Activity: Going through the entries below, tally the lines that hold the word "exact" and state the result alone.

Dataset:

Lemma transmitByte_echo (X : Externs) (b : Z) (d : SerialPort) (value : jstring) :
  controlIOBuffer d = Some value ->
  0 <= iLogicalCol d ->
  0 < tab_width d ->
  exists d' evs value',
    transmitByte X b d = Ok true d' evs /\
    controlIOBuffer d' = Some value' /\
    0 <= iLogicalCol d' /\
    echo_config d' = echo_config d /\
    consoleOutput d' = consoleOutput d /\
    printed evs = [] /\
    (b = 0x09 ->
     iLogicalCol d' mod tab_width d = 0 /\
     iLogicalCol d < iLogicalCol d' <= iLogicalCol d + tab_width d).
Proof.
  intros Hc Hcol Htab. rewrite tab_width_cases in *.
  set (tab := match tabSize d with Some 0 => 8 | Some t => t | None => 8 end) in *.
  assert (Hrem : Z.rem (iLogicalCol d) tab = iLogicalCol d mod tab)
    by (apply Z.rem_mod_nonneg; lia).
  assert (Hmod := Z.mod_pos_bound (iLogicalCol d) tab Htab).
  assert (Hstop : (iLogicalCol d + (tab - iLogicalCol d mod tab)) mod tab = 0).
  { replace (iLogicalCol d + (tab - iLogicalCol d mod tab))
      with (iLogicalCol d - iLogicalCol d mod tab + 1 * tab) by lia.
    rewrite Z.mod_add by lia.
    rewrite Zminus_mod, Z.mod_mod, Z.sub_diag by lia. reflexivity. }
  unfold transmitByte. run_m. rewrite Hc. fold tab.
  destruct (sendData d) as [fn|]; cbn.
  all: destruct (b =? 13) eqn:Hcr; [|destruct (b =? 8) eqn:Hbs]; cbn.
  all: try (destruct (iLogicalCol d >? 0) eqn:Hpos; cbn).
  all: do 3 eexists; (split; [reflexivity|]); cbn; rewrite ?Hc.
  all: split; [reflexivity|].
  all: repeat match goal with
              | H : (_ =? _) = true |- _ => apply Z.eqb_eq in H
              | H : (_ =? _) = false |- _ => apply Z.eqb_neq in H
              end.
  all: try (rewrite Z.gtb_ltb in Hpos;
            first [apply Z.ltb_lt in Hpos | apply Z.ltb_ge in Hpos]).
  all: split;
    [ first
        [ lia
        | destruct (b =? 9);
          [ lia
          | destruct ((b <? 32) && (Z.of_nat (List.length (toASCIICode X b)) =? 1));
            lia ] ]
    | split; [reflexivity|]; split; [reflexivity|]; split; [reflexivity|];
      intros Hb9;
      first [ lia | subst b; cbn; rewrite Hrem; split; [exact Hstop | lia] ] ].
Qed.

(** X11: on an echo surface (a bound control) whose column is not negative
    and whose tab width is positive, every run of transmitted bytes is
    accepted; the control stays bound, the column never becomes negative
    (a backspace at column 0 leaves it at 0), the tab width and the
    beginning-of-line character are as configured, and the console log is
    neither written nor printed: the control shadows it. *)
Theorem echo_surface_column_stays_valid
  (X : Externs) (bs : list Z) (d : SerialPort) (value : jstring) :
  controlIOBuffer d = Some value ->
  0 <= iLogicalCol d ->
  0 < tab_width d ->
  exists d' evs value',
    transmit_all X bs d = Ok tt d' evs /\
    controlIOBuffer d' = Some value' /\
    0 <= iLogicalCol d' /\
    echo_config d' = echo_config d /\
    consoleOutput d' = consoleOutput d /\
    printed evs = [].
Proof.
  revert d value. induction bs as [|b rest IH]; intros d value Hc Hcol Htab.
  - exists d, [], value. repeat split; first [assumption | reflexivity].
  - destruct (transmitByte_echo X b d value Hc Hcol Htab)
      as (d1 & e1 & v1 & E1 & Hc1 & Hcol1 & Hcfg1 & Hout1 & Hp1 & _).
    assert (Htab1 : 0 < tab_width d1).
    { unfold tab_width. unfold echo_config in Hcfg1.
      injection Hcfg1 as -> _. exact Htab. }
    destruct (IH d1 v1 Hc1 Hcol1 Htab1) as (d2 & e2 & v2 & E2 & Hc2 & Hcol2 & Hcfg2 & Hout2 & Hp2).
    exists d2, (e1 ++ e2), v2. cbn [transmit_all]. unfold bind. rewrite E1, E2.
    split; [reflexivity|]. split; [exact Hc2|]. split; [exact Hcol2|].
    split; [congruence|]. split; [congruence|].
    rewrite printed_app, Hp1, Hp2. reflexivity.
Qed.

Response: 3